O período da tarde da 6ª Jornada de Aspectos Legais para Gestores e Advogados da Saúde, que aconteceu no dia 5 de junho, abriu com o talk show Terceirização de Serviços - Limites Legais e Fiscalização, coordenado por Maria Helena Mendonça, assessora Jurídica da FENAESS e FEBASE. Vanessa Cardone, sócia da Benício Advogados Associados, abordou a terceirização de serviços como forma de modernizar e equacionar problemas de gestão das áreas da atividade meio, sem incorrer em riscos trabalhistas e atendendo às normas gerais da fiscalização.

Cardone discorreu sobre as modalidades de contratação, como estágio, aprendiz, autônomo, pessoa jurídica, cooperativa, terceirização, entre outras. Ela definiu que a terceirização é a contratação de serviços de pessoa física ou jurídica não ligadas à atividade fim da empresa e sem os pressupostos da relação de emprego. Citando a Súmula 331 do Tribunal Superior do Trabalho (TST), que trata do tema, ela defende essa modalidade de contratação de serviços. "A lei diz que podemos terceirizar, porém, dentro dos limites legais. Se a terceirização for bem feita, só traz benefícios."

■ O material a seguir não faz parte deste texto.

Lemma external_links_length urlparse_netloc url links l :
  external_links urlparse_netloc url links = Ok l ->
  (length l <= length links)%nat.
Proof.
  revert l. induction links as [|href rest IH]; intros l; cbn [external_links].
  - intros [= <-]. reflexivity.
  - destruct (if String.prefix "http" href
              then h <- urlparse_netloc href;; u <- urlparse_netloc url;;
                   Ok (negb (String.eqb h u))
              else Ok false) as [keep|e]; cbn [bind]; [|discriminate].
    destruct (external_links urlparse_netloc url rest) as [tail|e]; cbn [bind];
      [|discriminate].
    intros [= <-]. specialize (IH tail eq_refl).
    destruct keep; cbn [length]; lia.
Qed.

Lemma keyword_list_NoDup : NoDup keyword_list.
Proof. apply (bool_decide_unpack _). vm_compute. exact I. Qed.

Section ContentTheorems.
Variable urlparse_netloc : string -> result string.

(** X13.  On a page that was fetched and parsed, the reported keywords
    are the entries of the fixed nine-keyword list that occur somewhere in
    the lower-cased text, in list order and each at most once; so the
    keyword term of the score counts at most nine. *)
Theorem analyze_content_keywords url soup links :
  external_links urlparse_netloc url (anchors soup) = Ok links ->
  exists d found,
    analyze_content urlparse_netloc url (Ok soup) = Ok d
    /\ d !! "suspicious_keywords" = Some (PList (PStr <$> found))
    /\ sublist found keyword_list
    /\ NoDup found
    /\ (length found <= 9)%nat
    /\ (forall kw, kw ∈ found <->
          kw ∈ keyword_list
          /\ exists pre post, text_content soup = (pre ++ kw ++ post)%string).
Proof.
  intros Hlinks. unfold analyze_content. cbn [bind try_except].
  rewrite Hlinks. cbn [bind].
  eexists _, _. split; [reflexivity|]. split; [reflexivity|].
  split; [apply sublist_filter|].
  split; [apply NoDup_filter, keyword_list_NoDup|].
  split; [apply (length_filter _ keyword_list)|].
  intros kw. rewrite list_elem_of_filter, contains_spec. tauto.
Qed.

(** X14.  The counts of a parsed page are consistent: [has_forms] holds
    exactly when [form_count] is positive, a password field implies a form,
    and [external_links_count] lies between 0 and the number of anchors. *)
Theorem analyze_content_counts url soup links :
  external_links urlparse_netloc url (anchors soup) = Ok links ->
  exists d forms_n links_n pw,
    analyze_content urlparse_netloc url (Ok soup) = Ok d
    /\ d !! "form_count" = Some (PInt forms_n)
    /\ d !! "has_forms" = Some (PBool (0 <? forms_n))
    /\ d !! "has_password_field" = Some (PBool pw)
    /\ d !! "external_links_count" = Some (PInt links_n)
    /\ forms_n = Z.of_nat (length (forms soup))
    /\ (pw = true -> 0 < forms_n)
    /\ 0 <= links_n <= Z.of_nat (length (anchors soup)).
Proof.
  intros Hlinks. unfold analyze_content. cbn [bind try_except].
  rewrite Hlinks. cbn [bind].
  eexists _, _, _, _. split; [reflexivity|].
  do 4 (split; [reflexivity|]). split; [reflexivity|]. split.
  - destruct (forms soup); cbn; [discriminate | lia].
  - apply external_links_length in Hlinks. lia.
Qed.

(** X15.  Anchors whose href does not start with [http] (relative links,
    [mailto:], protocol-relative links, ...) are neither parsed nor counted:
    on a page with only such anchors the count is 0 and the analysis of the
    links cannot fail, whatever the URL parser would do with them. *)
Theorem external_links_skips_non_http url soup :
  Forall (fun href => String.prefix "http" href = false) (anchors soup) ->
  external_links urlparse_netloc url (anchors soup) = Ok []
  /\ exists d,
       analyze_content urlparse_netloc url (Ok soup) = Ok d
       /\ d !! "external_links_count" = Some (PInt 0)
       /\ d !! "analyzed" = None.
Proof.
  intros Hall.
  assert (external_links urlparse_netloc url (anchors soup) = Ok []) as Hl.
  { induction Hall as [|href rest Hh _ IH]; [reflexivity|].
    cbn [external_links]. rewrite Hh, IH. reflexivity. }
  split; [exact Hl|].
  unfold analyze_content. cbn [bind try_except]. rewrite Hl. cbn [bind].
  eexists. split; [reflexivity|]. split; reflexivity.
Qed.

End ContentTheorems.


(** ** Recommendations *)

Lemma py_eq_str_spec v s : WebInterface.py_eq_str v s = true <-> v = PStr s.
Proof.
  destruct v; cbn; try (split; [discriminate | congruence]).
  destruct (String.eqb_spec s0 s); split; congruence.
Qed.

Lemma generate_recommendations_shape analysis recs :
  WebInterface.generate_recommendations analysis = Ok recs ->
  exists features risk hip valid kws new,
    analysis !! "features" = Some features
    /\ analysis !! "risk_level" = Some risk
    /\ py_get features "has_ip" PNone = Ok hip
    /\ (ssl <- py_get features "ssl_info" (PDict ∅);; py_get ssl "valid" PNone)
       = Ok valid
    /\ (content <- py_get features "content_analysis" (PDict ∅);;
        py_get content "suspicious_keywords" PNone) = Ok kws
    /\ (dinfo <- py_get features "domain_info" (PDict ∅);;
        py_get dinfo "is_new_domain" PNone) = Ok new
    /\ recs
       = ((if WebInterface.py_eq_str risk "HIGH"
           then WebInterface.high_risk_block else [])
          ++ feature_recommendations (truthy hip) (negb (truthy valid))
               (truthy kws) (truthy new)
          ++ (if WebInterface.py_eq_str risk "LOW"
              then [WebInterface.rec_appears_legitimate] else []))%list.
Proof.
  unfold WebInterface.generate_recommendations, getitem.
  destruct (analysis !! "features") as [features|]; cbn [bind]; [|discriminate].
  destruct (analysis !! "risk_level") as [risk|]; cbn [bind]; [|discriminate].
  destruct (py_get features "has_ip" PNone) as [hip|] eqn:E1;
    cbn [bind]; [|discriminate].
  destruct (py_get features "ssl_info" (PDict ∅)) as [ssl|] eqn:E2;
    cbn [bind]; [|discriminate].
  destruct (py_get ssl "valid" PNone) as [valid|] eqn:E3;
    cbn [bind]; [|discriminate].
  destruct (py_get features "content_analysis" (PDict ∅)) as [content|] eqn:E4;
    cbn [bind]; [|discriminate].
  destruct (py_get content "suspicious_keywords" PNone) as [kws|] eqn:E5;
    cbn [bind]; [|discriminate].
  destruct (py_get features "domain_info" (PDict ∅)) as [dinfo|] eqn:E6;
    cbn [bind]; [|discriminate].
  destruct (py_get dinfo "is_new_domain" PNone) as [new|] eqn:E7;
    cbn [bind]; [|discriminate].
  intros [= <-]. exists features, risk, hip, valid, kws, new.
  split; [reflexivity|]. split; [reflexivity|]. split; [exact E1|].
  split; [rewrite E2; exact E3|]. split; [rewrite E4; exact E5|].
  split; [rewrite E6; exact E7|].
  unfold feature_recommendations.
  destruct (WebInterface.py_eq_str risk "HIGH"), (truthy hip), (truthy valid),
    (truthy kws), (truthy new), (WebInterface.py_eq_str risk "LOW"); reflexivity.
Qed.

Lemma labelled_recommendations (hi lo ip no_ssl urgent new : bool) :
  hi && lo = false ->
  let recs := ((if hi then WebInterface.high_risk_block else [])
               ++ feature_recommendations ip no_ssl urgent new
               ++ (if lo then [WebInterface.rec_appears_legitimate] else []))%list in
  sublist recs all_recommendations
  /\ (length recs <= 7)%nat
  /\ (forall r, In r WebInterface.high_risk_block -> (In r recs <-> hi = true))
  /\ (In WebInterface.rec_appears_legitimate recs <-> lo = true)
  /\ (In WebInterface.rec_ip_address recs <-> ip = true)
  /\ (In WebInterface.rec_no_ssl recs <-> no_ssl = true)
  /\ (In WebInterface.rec_urgent_language recs <-> urgent = true)
  /\ (In WebInterface.rec_new_domain recs <-> new = true).
Proof.
  intros Hx. cbv zeta.
  split; [|split; [|split]].
  - destruct hi, lo, ip, no_ssl, urgent, new; try discriminate Hx;
      cbn [app feature_recommendations WebInterface.high_risk_block];
      unfold all_recommendations;
      repeat first [apply sublist_nil | apply sublist_skip | apply sublist_cons].
  - destruct hi, lo, ip, no_ssl, urgent, new; try discriminate Hx; cbn; lia.
  - intros r Hr. cbn in Hr.
    destruct Hr as [<-|[<-|[<-|[]]]];
      destruct hi, lo, ip, no_ssl, urgent, new; try discriminate Hx;
      cbn; intuition discriminate.
  - repeat split; destruct hi, lo, ip, no_ssl, urgent, new;
      try discriminate Hx; cbn; intuition discriminate.
Qed.


(** X16.  The recommendations follow the label: they are part of the
    fixed list of eight, in that order and without repetition; the three
    warnings of the high-risk block are given exactly for the label HIGH and
    the closing reassurance exactly for LOW, so never both, and at most
    seven recommendations are given. *)
Theorem generate_recommendations_by_level analysis recs :
  WebInterface.generate_recommendations analysis = Ok recs ->
  exists risk,
    analysis !! "risk_level" = Some risk
    /\ sublist recs all_recommendations
    /\ (length recs <= 7)%nat
    /\ (forall r, In r WebInterface.high_risk_block ->
                  (In r recs <-> risk = PStr "HIGH"))
    /\ (In WebInterface.rec_appears_legitimate recs <-> risk = PStr "LOW").
Proof.
  intros H.
  destruct (generate_recommendations_shape _ _ H)
    as (features & risk & hip & valid & kws & new & _ & Hrisk & _ & _ & _ & _ & ->).
  exists risk. split; [exact Hrisk|].
  assert (WebInterface.py_eq_str risk "HIGH" && WebInterface.py_eq_str risk "LOW"
          = false) as Hx.
  { destruct (WebInterface.py_eq_str risk "HIGH") eqn:Hh; [|reflexivity].
    apply py_eq_str_spec in Hh as ->. reflexivity. }
  destruct (labelled_recommendations _ _ (truthy hip) (negb (truthy valid))
              (truthy kws) (truthy new) Hx)
    as (Hsub & Hlen & Hhigh & Hlow & _).
  split; [exact Hsub|]. split; [exact Hlen|]. split.
  - intros r Hr. rewrite (Hhigh r Hr). apply py_eq_str_spec.
  - rewrite Hlow. apply py_eq_str_spec.
Qed.

Lemma risk_level_str_exclusive label :
  WebInterface.py_eq_str (PStr (risk_level_str label)) "HIGH"
  && WebInterface.py_eq_str (PStr (risk_level_str label)) "LOW" = false.
Proof. destruct label; reflexivity. Qed.

Lemma collected_recommendations cfg w netloc ip patterns f v p label :
  collected cfg w netloc ip patterns f v ->
  WebInterface.generate_recommendations
    (<["features" := PDict f]>
     (<["ai_score" := p]>
     (<["risk_level" := PStr (risk_level_str label)]> ∅)))
  = Ok ((if WebInterface.py_eq_str (PStr (risk_level_str label)) "HIGH"
         then WebInterface.high_risk_block else [])
        ++ feature_recommendations (has_ip v) (negb (tls_valid v))
             (match suspicious_keywords v with [] => false | _ => true end)
             (is_new_domain v)
        ++ (if WebInterface.py_eq_str (PStr (risk_level_str label)) "LOW"
            then [WebInterface.rec_appears_legitimate] else []))%list.
Proof.
  intros Hc.
  pose proof (feature_vector_lookups _ _ (col_vector _ _ _ _ _ _ _ Hc))
    as (Hip & _).
  destruct (col_ssl_info _ _ _ _ _ _ _ Hc) as (ssl & Hssl & Hvalid).
  destruct (col_content _ _ _ _ _ _ _ Hc) as (content & Hcontent & Hkws).
  destruct (col_domain_info _ _ _ _ _ _ _ Hc) as (dinfo & Hdinfo & Hnew).
  unfold WebInterface.generate_recommendations, getitem.
  rewrite lookup_insert_eq. cbn [bind].
  rewrite lookup_insert_ne, lookup_insert_ne, lookup_insert_eq by discriminate.
  cbn [bind py_get]. unfold dict_get.
  rewrite Hip, Hssl, Hcontent, Hdinfo. cbn [default from_option id bind py_get].
  unfold dict_get. rewrite Hvalid, Hnew. cbn [default from_option id bind truthy].
  assert (truthy (default PNone (content !! "suspicious_keywords"))
          = match suspicious_keywords v with [] => false | _ => true end) as ->.
  { unfold list_field in Hkws.
    destruct (content !! "suspicious_keywords") as [[]|];
      try discriminate Hkws; injection Hkws as <-; reflexivity. }
  unfold feature_recommendations.
  destruct (WebInterface.py_eq_str (PStr (risk_level_str label)) "HIGH"),
    (has_ip v), (tls_valid v),
    (match suspicious_keywords v with [] => false | _ => true end),
    (is_new_domain v),
    (WebInterface.py_eq_str (PStr (risk_level_str label)) "LOW"); reflexivity.
Qed.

Na sequência aconteceu o talk show Os Desafios do Direito Digital, coordenado por Bernardo Safady Kaiuca, assessor Jurídico da FEHERJ. A palestra foi apresentada por Patrícia Peck Pinheiro, diretora da Patrícia Peck Pinheiro Advogados. "Direito Digital é a evolução do próprio Direito em uma sociedade digital, com relações não presenciais, testemunhas máquinas e provas eletrônicas", definiu. Ela informa que é fundamental investir em como criar essa nova cultura digital, já que muitas empresas ainda não sentem segurança no sistema eletrônico. "Um documento com certificação digital, criptografado e autenticado, é mais seguro do que outro de papel". Ela completou afirmando que os procedimentos relativos à microfilmagem devem migrar para a digitalização.